Antrag auf Zustimmung des Rundfunkrates zur Berufung einer Programmdirektorin

Der Rundfunkrat stimmte der Berufung von Frau Dr. Katja Wildermuth als Programmdirektorin für die Dauer von fünf Jahren zu. Die Amtsübernahme ist für Frühjahr 2019 vorgesehen.

Gemäß § 20 des Staatsvertrages über den Mitteldeutschen Rundfunk (MDR) bedarf der Vorschlag der Intendantin für die Berufung der Direktoren und Direktorinnen der Zustimmung des Rundfunkrates.

Genehmigung des Wirtschaftsplanes des MDR 2019

Der Rundfunkrat hat den MDR-Wirtschaftsplan für 2019 genehmigt. Insgesamt werden für das Wirtschaftsjahr 2019 Erträge von 749,3 Millionen Euro erwartet.

Den Erträgen im Wirtschaftsjahr 2019 stehen Gesamtaufwendungen von 752,7 Millionen Euro gegenüber. Daraus errechnet sich ein Defizit von 3,4 Millionen Euro, das durch Entnahmen aus den bestehenden Gewinnrücklagen gedeckt wird.

Information zum Strategieplan 2018/2019 des MDR

Der Rundfunkrat hat sich mit dem ersten jährlichen MDR-Strategieplan 2018/2019 befasst. Die jährliche strategische Planung dient der konkreten Umsetzungsplanung des

Entwicklungsplans 2018 – 2021 und bricht Unternehmensziele und Handlungsfelder in

konkrete abrechenbare Einzelmaßnahmen mit Federführern herunter. Für 2019 wurden insbesondere drei Schwerpunkthemen aus den Unternehmenszielen identifiziert: Demokratie, Dialog und Digitalagenda.

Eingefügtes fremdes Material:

(** * The pane tree of a terminal tab (TerminalApp/Pane.cpp)

    A shallow embedding of [Pane]: the binary tree of terminal panes, its
    queries, focus refresh, settings propagation, split and close/collapse,
    together with the two events the class uses ([ConnectionClosed] of a
    terminal control and [Closed] of a pane).

    What is modelled and how:
    - a [Pane] is the record of the member variables of the C++ class; the
      children are owning pointers used as a strict tree, so a pane is a
      value that contains its children.  Every pane also carries the address
      it was allocated at ([this]), because the event handlers capture the
      raw [this] pointer;
    - the XAML members ([_root], [_separatorRoot]) and every call that only
      arranges grids are left out: layout is outside the pane-tree logic;
    - terminal controls are external objects: their [ConnectionClosed]
      subscriptions, the calls made on them and the queue of the UI
      dispatcher live in a [World] threaded through the mutating methods;
    - a null dereference, [std::optional::value] on an empty optional and a
      call through a pointer to a destroyed pane have no result ([None]). *)

From Stdlib Require Import List Bool Arith Lia.
Import ListNotations.

Set Implicit Arguments.

(** ** Opaque collaborators *)

Definition GUID := nat.
Definition TermControl := nat.       (* a non-null control handle *)
Definition TerminalSettings := nat.
Definition event_token := nat.
Definition addr := nat.              (* where a Pane object lives *)

Module SplitState.
Inductive t : Set := None | Vertical | Horizontal.

Definition eqb (a b : t) : bool :=
  match a, b with
  | None, None | Vertical, Vertical | Horizontal, Horizontal => true
  | _, _ => false
  end.
End SplitState.

(** The delegate that [_SetupChildCloseHandlers] registers on a child: it
    captures [this] of the registering pane and the constant passed to
    [_CloseChild]. *)
Record ClosedHandler : Set := mkClosedHandler {
  owner : addr;
  closeFirst : bool
}.

(** ** The pane *)

Unset Elimination Schemes.
Inductive Pane : Type := mkPane {
  this : addr;
  _control : option TermControl;
  _lastFocused : bool;
  _profile : option GUID;
  _splitState : SplitState.t;
  _firstChild : option Pane;
  _secondChild : option Pane;
  _connectionClosedToken : event_token;
  _firstClosedToken : event_token;
  _secondClosedToken : event_token;
  _closedHandlers : list (event_token * ClosedHandler)
}.
Set Elimination Schemes.

(** Assignments to one member. *)
Definition set_control (v : option TermControl) (p : Pane) : Pane :=
  mkPane (this p) v (_lastFocused p) (_profile p) (_splitState p)
         (_firstChild p) (_secondChild p) (_connectionClosedToken p)
         (_firstClosedToken p) (_secondClosedToken p) (_closedHandlers p).

Definition set_lastFocused (v : bool) (p : Pane) : Pane :=
  mkPane (this p) (_control p) v (_profile p) (_splitState p)
         (_firstChild p) (_secondChild p) (_connectionClosedToken p)
         (_firstClosedToken p) (_secondClosedToken p) (_closedHandlers p).

Definition set_profile (v : option GUID) (p : Pane) : Pane :=
  mkPane (this p) (_control p) (_lastFocused p) v (_splitState p)
         (_firstChild p) (_secondChild p) (_connectionClosedToken p)
         (_firstClosedToken p) (_secondClosedToken p) (_closedHandlers p).

Definition set_splitState (v : SplitState.t) (p : Pane) : Pane :=
  mkPane (this p) (_control p) (_lastFocused p) (_profile p) v
         (_firstChild p) (_secondChild p) (_connectionClosedToken p)
         (_firstClosedToken p) (_secondClosedToken p) (_closedHandlers p).

Definition set_firstChild (v : option Pane) (p : Pane) : Pane :=
  mkPane (this p) (_control p) (_lastFocused p) (_profile p) (_splitState p)
         v (_secondChild p) (_connectionClosedToken p)
         (_firstClosedToken p) (_secondClosedToken p) (_closedHandlers p).

Definition set_secondChild (v : option Pane) (p : Pane) : Pane :=
  mkPane (this p) (_control p) (_lastFocused p) (_profile p) (_splitState p)
         (_firstChild p) v (_connectionClosedToken p)
         (_firstClosedToken p) (_secondClosedToken p) (_closedHandlers p).

Definition set_connectionClosedToken (v : event_token) (p : Pane) : Pane :=
  mkPane (this p) (_control p) (_lastFocused p) (_profile p) (_splitState p)
         (_firstChild p) (_secondChild p) v
         (_firstClosedToken p) (_secondClosedToken p) (_closedHandlers p).

Definition set_firstClosedToken (v : event_token) (p : Pane) : Pane :=
  mkPane (this p) (_control p) (_lastFocused p) (_profile p) (_splitState p)
         (_firstChild p) (_secondChild p) (_connectionClosedToken p)
         v (_secondClosedToken p) (_closedHandlers p).

Definition set_secondClosedToken (v : event_token) (p : Pane) : Pane :=
  mkPane (this p) (_control p) (_lastFocused p) (_profile p) (_splitState p)
         (_firstChild p) (_secondChild p) (_connectionClosedToken p)
         (_firstClosedToken p) v (_closedHandlers p).

Definition set_closedHandlers (v : list (event_token * ClosedHandler))
    (p : Pane) : Pane :=
  mkPane (this p) (_control p) (_lastFocused p) (_profile p) (_splitState p)
         (_firstChild p) (_secondChild p) (_connectionClosedToken p)
         (_firstClosedToken p) (_secondClosedToken p) v.

(** ** The world outside the tree *)

(** Calls made on a terminal control that change nothing in the tree. *)
Inductive ControlCall : Set :=
| UpdateSettings (c : TermControl) (settings : TerminalSettings)
| Focus (c : TermControl).            (* Focus(FocusState::Programmatic) *)

Record World : Set := mkWorld {
  (* ConnectionClosed subscriptions of all controls, in registration order:
     control, token, and the pane whose lambda was registered *)
  connectionClosed : list (TermControl * (event_token * addr));
  (* tasks handed to Dispatcher().RunAsync and not yet run *)
  dispatcher : list ClosedHandler;
  (* calls made on controls, oldest first *)
  calls : list ControlCall;
  next_token : event_token;
  next_pane : addr
}.

Definition World0 : World := mkWorld [] [] [] 1 1.

(** State and failure. *)
Definition M (A : Type) : Type := World -> option (A * World).

Definition ret {A} (a : A) : M A := fun w => Some (a, w).

Definition bind {A B} (m : M A) (k : A -> M B) : M B :=
  fun w => match m w with
           | Some (a, w') => k a w'
           | None => None
           end.

Definition crash {A} : M A := fun _ => None.

Declare Scope pane_scope.
Delimit Scope pane_scope with pane.
Notation "x <- m ;; k" := (bind m (fun x => k))
  (at level 61, m at next level, right associativity) : pane_scope.
Notation "m ;;; k" := (bind m (fun _ => k))
  (at level 61, right associativity) : pane_scope.
Open Scope pane_scope.

(** [p->...] through a pointer that may be null, and [optional::value]. *)
Definition deref {A} (o : option A) : M A :=
  match o with
  | Some a => ret a
  | None => crash
  end.

Definition fresh_token : M event_token :=
  fun w => Some (next_token w,
                 mkWorld (connectionClosed w) (dispatcher w) (calls w)
                         (S (next_token w)) (next_pane w)).

Definition fresh_pane : M addr :=
  fun w => Some (next_pane w,
                 mkWorld (connectionClosed w) (dispatcher w) (calls w)
                         (next_token w) (S (next_pane w))).

(** [control.ConnectionClosed(handler)]: subscribe, get the token. *)
Definition ConnectionClosed_add (c : TermControl) (a : addr) : M event_token :=
  tok <- fresh_token ;;
  fun w => Some (tok,
                 mkWorld (connectionClosed w ++ [(c, (tok, a))]) (dispatcher w)
                         (calls w) (next_token w) (next_pane w)).

(** [control.ConnectionClosed(token)]: revoke. *)
Definition ConnectionClosed_revoke (c : TermControl) (tok : event_token)
  : M unit :=
  fun w => Some (tt,
                 mkWorld (filter (fun s => negb ((fst s =? c) && (fst (snd s) =? tok)))
                                 (connectionClosed w))
                         (dispatcher w) (calls w) (next_token w) (next_pane w)).

Definition call (x : ControlCall) : M unit :=
  fun w => Some (tt,
                 mkWorld (connectionClosed w) (dispatcher w) (calls w ++ [x])
                         (next_token w) (next_pane w)).

(** [_root.Dispatcher().RunAsync(Normal, task)]. *)
Definition RunAsync (task : ClosedHandler) : M unit :=
  fun w => Some (tt,
                 mkWorld (connectionClosed w) (dispatcher w ++ [task]) (calls w)
                         (next_token w) (next_pane w)).

(** ** The Closed event of a pane *)

(** Modelled from the spec: [Closed(handler)], one of the two functions that
    the macro [DEFINE_EVENT(Pane, Closed, _closedHandlers, ...)] defines; the
    macro is declared in a header that is not part of the sources at hand.
    The spec describes Closed as a notification that a parent subscribes to:
    the delegate is appended to [_closedHandlers] and a fresh token is
    returned. *)
Definition Closed_add (p : Pane) (h : ClosedHandler) : M (event_token * Pane) :=
  tok <- fresh_token ;;
  ret (tok, set_closedHandlers (_closedHandlers p ++ [(tok, h)]) p).

(** Modelled from the spec: [Closed(token)], the other function defined by
    [DEFINE_EVENT]; it unsubscribes the delegate registered under the
    token. *)
Definition Closed_revoke (p : Pane) (tok : event_token) : Pane :=
  set_closedHandlers
    (filter (fun e => negb (fst e =? tok)) (_closedHandlers p)) p.

(** ** Construction *)

(** [Pane::_AddControlToRoot]: subscribes a lambda capturing [this] to the
    control's ConnectionClosed event and keeps the token.  Calling
    [control.GetControl()] on a null control has no result. *)
Definition _AddControlToRoot (control : option TermControl) (p : Pane)
  : M Pane :=
  c <- deref control ;;
  tok <- ConnectionClosed_add c (this p) ;;
  ret (set_connectionClosedToken tok p).

(** [Pane::Pane(profile, control, lastFocused)], allocated at a fresh
    address. *)
Definition Pane_new (profile : GUID) (control : option TermControl)
    (lastFocused : bool) : M Pane :=
  a <- fresh_pane ;;
  _AddControlToRoot control
    (mkPane a control lastFocused (Some profile) SplitState.None
            None None 0 0 0 []).

(** ** Queries *)

Definition _IsLeaf (p : Pane) : bool :=
  SplitState.eqb (_splitState p) SplitState.None.

Definition WasLastFocused (p : Pane) : bool := _lastFocused p.

(** The outer [option] is [None] when a null child is dereferenced; the
    inner one is the nullable result of the C++ function. *)
Fixpoint GetLastFocusedTerminalControl (p : Pane)
  : option (option TermControl) :=
  if _IsLeaf p then
    Some (if _lastFocused p then _control p else None)
  else
    match _firstChild p with
    | None => None
    | Some first =>
        match GetLastFocusedTerminalControl first with
        | None => None
        | Some (Some firstFocused) => Some (Some firstFocused)
        | Some None =>
            match _secondChild p with
            | None => None
            | Some second => GetLastFocusedTerminalControl second
            end
        end
    end.

Fixpoint GetLastFocusedProfile (p : Pane) : option (option GUID) :=
  if _IsLeaf p then
    Some (if _lastFocused p then _profile p else None)
  else
    match _firstChild p with
    | None => None
    | Some first =>
        match GetLastFocusedProfile first with
        | None => None
        | Some (Some firstFocused) => Some (Some firstFocused)
        | Some None =>
            match _secondChild p with
            | None => None
            | Some second => GetLastFocusedProfile second
            end
        end
    end.

(** [focused c] stands for
    [c.GetControl().FocusState() != FocusState::Unfocused], a value read from
    the UI. *)
Fixpoint _HasFocusedChild (focused : TermControl -> bool) (p : Pane) : bool :=
  let controlFocused :=
    match _control p with
    | Some c => focused c
    | None => false
    end in
  let firstFocused :=
    match _firstChild p with
    | Some first => _HasFocusedChild focused first
    | None => false
    end in
  let secondFocused :=
    match _secondChild p with
    | Some second => _HasFocusedChild focused second
    | None => false
    end in
  controlFocused || firstFocused || secondFocused.

(** ** Focus refresh and settings propagation *)

Fixpoint CheckFocus (focused : TermControl -> bool) (p : Pane) : M Pane :=
  if _IsLeaf p then
    let controlFocused :=
      match _control p with
      | Some c => focused c
      | None => false
      end in
    ret (set_lastFocused controlFocused p)
  else
    let p := set_lastFocused false p in
    match _firstChild p with
    | None => crash
    | Some first =>
        first' <- CheckFocus focused first ;;
        let p := set_firstChild (Some first') p in
        match _secondChild p with
        | None => crash
        | Some second =>
            second' <- CheckFocus focused second ;;
            ret (set_secondChild (Some second') p)
        end
    end.

(** [profile == _profile] compares a GUID with an optional GUID. *)
Definition guid_eq_opt (profile : GUID) (o : option GUID) : bool :=
  match o with
  | Some g => profile =? g
  | None => false
  end.

Fixpoint CheckUpdateSettings (settings : TerminalSettings) (profile : GUID)
    (p : Pane) : M Pane :=
  if negb (_IsLeaf p) then
    match _firstChild p with
    | None => crash
    | Some first =>
        first' <- CheckUpdateSettings settings profile first ;;
        let p := set_firstChild (Some first') p in
        match _secondChild p with
        | None => crash
        | Some second =>
            second' <- CheckUpdateSettings settings profile second ;;
            ret (set_secondChild (Some second') p)
        end
    end
  else
    if guid_eq_opt profile (_profile p) then
      c <- deref (_control p) ;;
      call (UpdateSettings c settings) ;;;
      ret p
    else ret p.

Der öffentlich-rechtliche Rundfunk und seine Verankerung in der Gesellschaft

In seinem Gastvortrag erläuterte der ehemalige Generaldirektor des schweizerischen Fernsehens und Radios, Roger de Weck, die Bedeutung eines intensiven Dialogs mit dem Publikum. Die Demokratie sei auf gut informierte Bürger angewiesen. Das Miteinander von Gesellschaft und öffentlichem Rundfunk sei wesentlich und wichtig. Die unternehmensstrategische Entscheidung des MDR, den Dialog auf Augenhöhe mit dem Publikum zu einem Schwerpunkt zu machen, bestätigte de Weck ausdrücklich als richtigen Weg. Dazu gehöre auch immer wieder, den Menschen die Arbeit und die Aufgabe des öffentlichen Rundfunks zu erklären. Die Verankerung des gemeinwohlorientierten Rundfunks in der Gesellschaft sollte intensiv im Gespräch gehalten werden.